The Plaintiff’s argument was that either the limitation period did not commence to run until a later date, or the limitation period was postponed to when she received a defining diagnosis of the nature of her injury, and an appreciation of the probable magnitude of her loss.
The judge considered that at the time of the slip and fall, the Plaintiff knew the identity of the Health Authority as the tortfeasor, knew she had injured her wrist and knew the fall was caused by the Health Authority’s breach of its duty of care.

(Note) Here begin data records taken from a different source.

(** C22. uvmfree gives everything back: when nothing above the size is mapped, every page
    of the address space, user pages and page tables of all three levels, ends on the free
    list together with the pages that were free, each exactly once. *)
Theorem uvmfree_returns_all kend root s own dat fl sz :
  aspace kend root s own dat fl -> 0 <= sz <= MAXVA ->
  (forall b, b mod PGSIZE = 0 -> 0 <= b < PGROUNDUP sz -> is_Some (dat !! b)) ->
  (forall v, PGROUNDUP sz <= v < MAXVA -> pvalid (xlate s root v) = false) ->
  exists s' fl', uvmfree kend root sz s = Ok tt s' /\ free_ok kend s' fl' /\
    (forall p, p ∈ fl' <-> in_pool own dat fl p).
Proof.
  intros Has Hsz Hdom Hun.
  destruct (uvmfree_run kend root s own dat fl sz Has Hsz Hdom Hun) as (s' & fl' & H1 & H2 & H3 & _). eauto.
Qed.

Lemma uvmfree_returns_all_witness : exists own dat fl s' fl',
  uvmfree ex_kend ex_root 5000 ex_s1 = Ok tt s' /\ free_ok ex_kend s' fl' /\
  (forall p, p ∈ fl' <-> in_pool own dat fl p).
Proof.
  destruct ex_user as (own & dat & fl & Has & Hcov & _ & Hdom & _ & Hx & _). exists own, dat, fl.
  apply uvmfree_returns_all; [exact Has|by vm_compute| |].
  - intros b Hb Hr. apply Hdom; [done|]. by change (PGROUNDUP 5000) with 8192 in Hr.
  - intros v Hv. change (PGROUNDUP 5000) with 8192 in Hv. rewrite Hx by lia. done.
Defined.
(** Queue 0 holds processes 1 and 2, and process 1 comes back. *)
Definition ex_queue : mlfq := Mlfq (Some 1%nat :: Some 2%nat :: replicate 62 None) 1.
Definition ex_mlfq : kstate unit :=
  ex_kernel (Some 1%nat) ex_table <| k_queues := ex_queue :: replicate 4 mlfq0 |>.

Lemma ex_queue_slot j o : q_slot ex_queue !! j = Some o ->
  (j = 0%nat /\ o = Some 1%nat) \/ (j = 1%nat /\ o = Some 2%nat) \/ ((2 <= j)%nat /\ o = None).
Proof.
  destruct j as [|[|j]]; [intros [= <-]; by left|intros [= <-]; right; by left|].
  intros H. right. right. split; [lia|]. apply lookup_replicate in H as [? _]. done.
Qed.

Lemma ex_queue_ok : queue_ok ex_queue.
Proof.
  split.
  - done.
  - done.
  - intros [|[|j]] Hj; [exists 1%nat|exists 2%nat|simpl in Hj; lia]; (split; [done|unfold NPROC; lia]).
  - intros j o Hj Ho. apply ex_queue_slot in Ho. simpl in Hj. naive_solver lia.
  - intros j k p Hj Hk. apply ex_queue_slot in Hj, Hk. naive_solver.
Qed.

Lemma mlfq_back_fails_witness :
  mlfq_back 0 0 1 ex_mlfq = Err (Panic "release") /\
  (mlfq_back 0 0 1 ex_mlfq = Err Fault \/ mlfq_back 0 0 1 ex_mlfq = Err (Panic "release")).
Proof.
  split; [vm_compute; reflexivity|].
  apply (mlfq_back_fails ex_mlfq (ex_cpu (Some 1%nat)) 0 ex_queue 0 1);
    [exact (ex_mach_ok _)|reflexivity|reflexivity|lia|reflexivity|exact ex_queue_ok|reflexivity|].
  intros p' Hp' _. exact (ex_free_proc _ p' Hp').
Defined.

The judge held that Plaintiff’s cause of action commenced on the day of the slip and fall. Although the gravity of the injury was not clearly defined until the following summer, or perhaps later, delayed knowledge of the extent of the injury does not alone delay the running of the limitation period.
The Plaintiff’s reluctance to initiate legal proceedings against her employer, for what was thought to be a minor injury that would heal on its own, was not a serious, significant, or compelling reason to delay the initiation of her claim for two years and seven months.
The only written communication from the Health Authority to the Plaintiff, prior to the expiry of the limitation period, was the adjuster’s letter. A reasonable person could not take that introductory letter to be an admission of liability for the slip and fall.
Two years after the slip and fall, the Plaintiff no longer had a right to bring this action. As a result, her action was dismissed, with costs payable to the Defendant.